Conclusion: US-BICPB appears to be an effective and safe alternative anaesthetic technique for total thyroidectomy in patients with difficult airways. This approach may offer advantages in terms of airway management, post-operative pain control and patient satisfaction. Further studies with larger sample sizes are needed to confirm these findings and establish optimal protocols for patient selection and block administration.

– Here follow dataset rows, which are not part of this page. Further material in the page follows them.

(* ===== verification/Gorm.v ===== *)
(** * The database behind gorm

    gorm, SQLite and Postgres are not part of the program, so the database is
    an interface: a type of handles with the contents of its tables, queries
    and statements that may fail at any call, and transactions.  The laws are
    the documented behaviour the program relies on.  The same interface serves
    the master's repository and the slave's local cache, which differ in their
    tables and statements. *)

From S2P Require Import Prelude.

Open Scope Z_scope.

(** [gorm.ErrRecordNotFound] *)
Definition ErrRecordNotFound : error := errors_New "record not found".

Definition total_preorder {R} (leb : R -> R -> bool) : Prop :=
  (forall x y, leb x y = true \/ leb y x = true) /\
  (forall x y z, leb x y = true -> leb y z = true -> leb x z = true).

(** [T]: the contents of the tables; [Stmt]: the statements the program
    issues; [effect s id t]: what statement [s] does to [t], where [id] is the
    value an auto-increment column receives. *)
Class Gorm (T Stmt : Type) (effect : Stmt -> Z -> T -> result T) := {
  db : Type;
  rows : db -> T;
  (** the contents at the start of the open transaction, if there is one *)
  saved : db -> option T;

  (** [Find] with its [Order]: the rows a query denotes, sorted. *)
  select : forall {R : Type}, (T -> list R) -> (R -> R -> bool) -> db -> db * result (list R);
  select_rows : forall {R} (f : T -> list R) leb d, rows (select f leb d).1 = rows d;
  select_saved : forall {R} (f : T -> list R) leb d, saved (select f leb d).1 = saved d;
  (** [Find] with no match returns an empty slice, not an error. *)
  select_err : forall {R} (f : T -> list R) leb d e,
    (select f leb d).2 = Err e -> e <> ErrRecordNotFound;
  select_perm : forall {R} (f : T -> list R) leb d l,
    (select f leb d).2 = Ok l -> l ≡ₚ f (rows d);
  select_sorted : forall {R} (f : T -> list R) leb d l,
    total_preorder leb -> (select f leb d).2 = Ok l ->
    StronglySorted (fun x y => leb x y = true) l;

  (** [Create], [Update] and [Delete]. *)
  exec : Stmt -> db -> db * result Z;
  exec_ok : forall s d id, (exec s d).2 = Ok id ->
    effect s id (rows d) = Ok (rows (exec s d).1);
  exec_err : forall s d e, (exec s d).2 = Err e -> rows (exec s d).1 = rows d;
  exec_saved : forall s d, saved (exec s d).1 = saved d;

  (** [Begin], [Commit] and [Rollback]. *)
  begin_tx : db -> db * result ();
  begin_rows : forall d, rows (begin_tx d).1 = rows d;
  begin_ok : forall d, (begin_tx d).2 = Ok tt -> saved (begin_tx d).1 = Some (rows d);
  commit_tx : db -> db * result ();
  commit_rows : forall d, rows (commit_tx d).1 = rows d;
  commit_ok : forall d, (commit_tx d).2 = Ok tt -> saved (commit_tx d).1 = None;
  commit_err : forall d e, (commit_tx d).2 = Err e -> saved (commit_tx d).1 = saved d;
  rollback_tx : db -> db;
  rollback_rows : forall d t, saved d = Some t -> rows (rollback_tx d) = t;
  rollback_saved : forall d, saved (rollback_tx d) = None;
}.

Section queries.
Context {T Stmt : Type} {effect : Stmt -> Z -> T -> result T} `{!Gorm T Stmt effect}.

(** [First]: the first row of the ordered query. *)
Definition first_row {R} (f : T -> list R) (leb : R -> R -> bool) : go db R :=
  l ← select f leb;
  match l with
  | [] => throw ErrRecordNotFound
  | r :: _ => mret r
  end.

Lemma first_row_rows {R} (f : T -> list R) leb d : rows (first_row f leb d).1 = rows d.
Proof.
  unfold first_row, mbind, go_bind. pose proof (select_rows f leb d) as H.
  destruct (select f leb d) as [d' [[|r l]|e]]; done.
Qed.

Lemma first_row_ok {R} (f : T -> list R) leb d r :
  (first_row f leb d).2 = Ok r -> r ∈ f (rows d).
Proof.
  unfold first_row, mbind, go_bind. pose proof (select_perm f leb d) as H.
  destruct (select f leb d) as [d' [[|r' l]|e]]; cbn; try done.
  intros [= ->]. rewrite <- (H (r :: l)) by done. set_solver.
Qed.

(** The row [First] returns comes before every other row of the query. *)
Lemma first_row_least {R} (f : T -> list R) leb d r :
  total_preorder leb -> (first_row f leb d).2 = Ok r ->
  forall r', r' ∈ f (rows d) -> leb r r' = true.
Proof.
  intros Hord. unfold first_row, mbind, go_bind.
  pose proof (select_perm f leb d) as Hp. pose proof (select_sorted f leb d) as Hs.
  destruct (select f leb d) as [d' [[|r1 l]|e]]; cbn; try done.
  intros [= ->] r' Hr'. rewrite <- (Hp (r :: l)) in Hr' by done.
  specialize (Hs (r :: l) Hord eq_refl). apply StronglySorted_inv in Hs as [_ HF].
  apply elem_of_cons in Hr' as [->|Hr'].
  - destruct Hord as [Ht _]. destruct (Ht r r); done.
  - rewrite Forall_forall in HF. by apply HF.
Qed.

(** [ErrRecordNotFound] means there is no such row, whatever else fails. *)
Lemma first_row_not_found {R} (f : T -> list R) leb d :
  (first_row f leb d).2 = Err ErrRecordNotFound -> f (rows d) = [].
Proof.
  unfold first_row, mbind, go_bind. pose proof (select_perm f leb d) as Hp.
  pose proof (select_err f leb d) as He.
  destruct (select f leb d) as [d' [[|r l]|e]]; cbn; try done.
  - intros _. specialize (Hp [] eq_refl). by apply Permutation_nil in Hp.
  - intros [= ->]. by destruct (He ErrRecordNotFound).
Qed.

Lemma first_row_cases {R} (f : T -> list R) leb d l :
  (select f leb d).2 = Ok l ->
  ((first_row f leb d).2 = Err ErrRecordNotFound <-> f (rows d) = []).
Proof.
  unfold first_row, mbind, go_bind. pose proof (select_perm f leb d) as Hp.
  destruct (select f leb d) as [d' [l'|e]]; cbn; [|done].
  intros [= ->]. specialize (Hp l eq_refl). destruct l as [|r l]; cbn.
  - split; [|done]. intros _. by apply Permutation_nil in Hp.
  - split; [done|]. intros Hf. rewrite Hf in Hp. symmetry in Hp.
    by apply Permutation_nil in Hp.
Qed.

Lemma exec_cases s d :
  (exists id, (exec s d).2 = Ok id /\ effect s id (rows d) = Ok (rows (exec s d).1)) \/
  (exists e, (exec s d).2 = Err e /\ rows (exec s d).1 = rows d).
Proof.
  destruct ((exec s d).2) as [id|e] eqn:E; [left|right]; eexists; split; eauto.
  - by apply exec_ok.
  - by eapply exec_err.
Qed.

End queries.

#[export] Hint Rewrite @select_rows @select_saved @exec_saved @begin_rows @commit_rows
  @rollback_saved @first_row_rows : gorm.

(** ** A reference database

    Tables in memory.  A faulty database follows a schedule of failures: [None]
    lets the next call through, [Some m] makes it fail with message [m]; calls
    past the end succeed.  A database that is not faulty never fails. *)
Record MemDB (T : Type) := mkMemDB {
  mem_rows : T;
  mem_saved : option T;
  mem_faults : list (option string);
}.
Arguments mkMemDB {T} _ _ _.
Arguments mem_rows {T} _.
Arguments mem_saved {T} _.
Arguments mem_faults {T} _.

Section memdb.
Context {T Stmt : Type} (faulty : bool) (effect : Stmt -> Z -> T -> result T)
  (next_id : T -> Z).

Definition mem_next (d : MemDB T) : MemDB T * option error :=
  match (if faulty then mem_faults d else []) with
  | [] => (d, None)
  | o :: fs =>
      (mkMemDB (mem_rows d) (mem_saved d) fs, (fun m => Errorf "database: %s" [m]) <$> o)
  end.

Definition leb_rel {R} (leb : R -> R -> bool) : relation R := fun x y => leb x y = true.

#[local] Instance leb_rel_dec {R} (leb : R -> R -> bool) : RelDecision (leb_rel leb).
Proof. intros x y. unfold leb_rel. apply _. Defined.

Definition mem_select {R} (f : T -> list R) (leb : R -> R -> bool) (d : MemDB T)
    : MemDB T * result (list R) :=
  match mem_next d with
  | (d', Some e) => (d', Err e)
  | (d', None) => (d', Ok (merge_sort (leb_rel leb) (f (mem_rows d))))
  end.

Definition mem_exec (s : Stmt) (d : MemDB T) : MemDB T * result Z :=
  match mem_next d with
  | (d', Some e) => (d', Err e)
  | (d', None) =>
      let id := next_id (mem_rows d) in
      match effect s id (mem_rows d) with
      | Ok t => (mkMemDB t (mem_saved d') (mem_faults d'), Ok id)
      | Err e => (d', Err e)
      end
  end.

Definition mem_begin (d : MemDB T) : MemDB T * result () :=
  match mem_next d with
  | (d', Some e) => (d', Err e)
  | (d', None) => (mkMemDB (mem_rows d) (Some (mem_rows d)) (mem_faults d'), Ok tt)
  end.

Definition mem_commit (d : MemDB T) : MemDB T * result () :=
  match mem_next d with
  | (d', Some e) => (d', Err e)
  | (d', None) => (mkMemDB (mem_rows d) None (mem_faults d'), Ok tt)
  end.

Definition mem_rollback (d : MemDB T) : MemDB T :=
  mkMemDB (default (mem_rows d) (mem_saved d)) None (mem_faults d).

#[program] Definition MemGorm : Gorm T Stmt effect := {|
  db := MemDB T; rows := mem_rows; saved := mem_saved;
  select := @mem_select; exec := mem_exec;
  begin_tx := mem_begin; commit_tx := mem_commit; rollback_tx := mem_rollback;
|}.
Solve Obligations with
  (intros; unfold mem_select, mem_exec, mem_begin, mem_commit, mem_rollback, mem_next in *;
   destruct faulty, d as [t sv [|[e'|] fs]]; cbn in *; repeat case_match; by simplify_eq/=).
Next Obligation.
  intros R f leb d l. unfold mem_select, mem_next.
  destruct faulty, d as [t sv [|[e'|] fs]]; cbn;
    intros; simplify_eq; apply merge_sort_Permutation.
Qed.
Next Obligation.
  intros R f leb d l [Ht Htr]. unfold mem_select, mem_next.
  destruct faulty, d as [t sv [|[e'|] fs]]; cbn; intros; simplify_eq;
    apply StronglySorted_merge_sort; try (intros x y z; apply Htr); intros x y; apply Ht.
Qed.
Next Obligation. intros d t H. unfold mem_rollback. by rewrite H. Qed.

Lemma mem_select_ok {R} (f : T -> list R) leb d :
  faulty = false -> is_ok (mem_select f leb d).2 = true.
Proof. unfold mem_select, mem_next. by intros ->. Qed.

End memdb.
Lemma snapshot_loop_run t records :
  tables_wf t -> forall after rs st, loop_inv t after rs st -> sl_count st < 1000 ->
  exists st' cs,
    (for_each (snapshot_record send now nodeID) records ≫= fun _ =>
       sendChunk send now nodeID true) st = (st', Ok tt) /\
    sl_sent st' = sl_sent st ++ cs /\ chunks_of t after (rs ++ records) cs /\
    rows (sl_Repo st') = t.
Proof.
  intros Hwf. induction records as [|r records IH]; intros after rs st Hinv Hlt.
  - destruct (sendChunk_inv t after rs st true Hinv ltac:(done))
      as (st' & c & Hs & Hst & Hans & Hcur & Hl & Hc & Hinv2 & H0).
    exists st', [c]. cbn [for_each]. cbv [mbind go_bind mret go_ret]. split; [done|].
    rewrite app_nil_r. split; [done|]. split; [|apply Hinv2]. apply chunks_last; try done. lia.
  - destruct (snapshot_record_inv t after rs r st Hwf Hinv Hlt)
      as (st1 & Hrun & Hlt1 & [[Hinv1 Hsent]|(c & Hst & Hans & Hcur & Hl & Hc & Hinv1)]).
    + destruct (IH after (rs ++ [r]) st1 Hinv1 Hlt1) as (st' & cs & Hr & Hs & Hch & Hrows).
      exists st', cs. cbn [for_each]. cbv [mbind go_bind] in *. rewrite Hrun.
      rewrite <- app_assoc in Hch. split_and!; try done. by rewrite Hs, Hsent.
    + destruct (IH (sn_SnapshotRecordID c) [] st1 Hinv1 Hlt1) as (st' & cs & Hr & Hs & Hch & Hrows).
      exists st', (c :: cs). cbn [for_each]. cbv [mbind go_bind] in *. rewrite Hrun.
      split; [done|]. rewrite Hs, Hst, <- app_assoc. split; [done|]. split; [|done].
      rewrite cons_middle, app_assoc. by apply chunks_more.
Qed.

Keywords: Dementia, Older adults, Clinical profile, Clinical pattern, Comorbidity, Behavioural symptoms
Correspondence:
Dr. O.K. Adebayo
Department of Anesthesia,
College of Medicine,
University of Ibadan and
University College Hospital,
Ibadan.
Email: kenniiuk@yahoo.co.uk
Submission Date: 10th June, 2024
Date of Acceptance: 17th Jul., 2024
Publication Date: 30th Aug., 2024
Introduction
Thyroid disease is the second most common endocrine disease in Africa and Nigeria.1,2 One of the modalities for treatment of goiter is thyroidectomy, a surgery commonly done for the removal of an enlarged thyroid glands, the commonest cause of thyroid gland enlargement in our environment is simple multinodular goiter 2,3 Thyroidectomy is usually done under general anaesthesia for adequate relaxation and largely because of airway concerns.4 However, cases done under local anaesthesia and bilateral subcutaneous cervical plexus blocks have been reported. It is said to offer better post operative analgesia while also eliminating the need for endotracheal intubation which might be difficult considering the relation of the mass to the larynx and trachea and in situations of huge thyroid mass. 4,5
Thyroidectomy produces mild to severe pain, particularly within 24 hours of operation. Surgical operations or general anaesthesia can induce discomfort in swallowing, a burning sensation in the throat, nausea, and vomiting. Several attempts have been undertaken to prevent and treat these complications, including the use of opioids and nonsteroidal anti-inflammatory medications under local or regional anaesthesia 5,6. There are different adjuncts that have been explored in management of intraoperative and post operative pain in thyroid surgery which include local wound infiltration and bilateral cervical plexus block whether deep or subcutaneous (intermediate or superficial). Bilateral cervical plexus block for thyroidectomy is alternative form of anaesthesia for thyroid operations. This could be combination of deep and subcutaneous block or only subcutaneous with the same efficacy.5
Different methods like landmark method and ultrasound guided method have been employed in cervical plexus block successfully. 4,5 Ultrasound guidance was, however, found to be more effective in pain reduction and safer as it reduced need for high dose local anaesthetic agent and risk of intravascular drug. 5 When faced with a patient for total thyroidectomy with a difficult airway, ultrasound-guided bilateral subcutaneous cervical plexus block can be considered as a valuable alternative. This technique offers a safe and effective method for providing intraoperative and postoperative analgesia, while reducing the need for general anaesthesia. In addition, it can help minimize the risks associated with airway management in patients with challenging airways. By targeting the cervical plexus under ultrasound guidance, precise and localized anaesthesia can be achieved, leading to improved patient outcomes and satisfaction. In this article, we explored the benefits and techniques of ultrasound-guided bilateral intermediate cervical plexus block (US- BICPB) in the context of total thyroidectomy with difficult airway.
We report four cases of total thyroidectomy done under ultrasound guided cervical plexus block in patients with potential and actual difficult intubation at University College Hospital, Ibadan.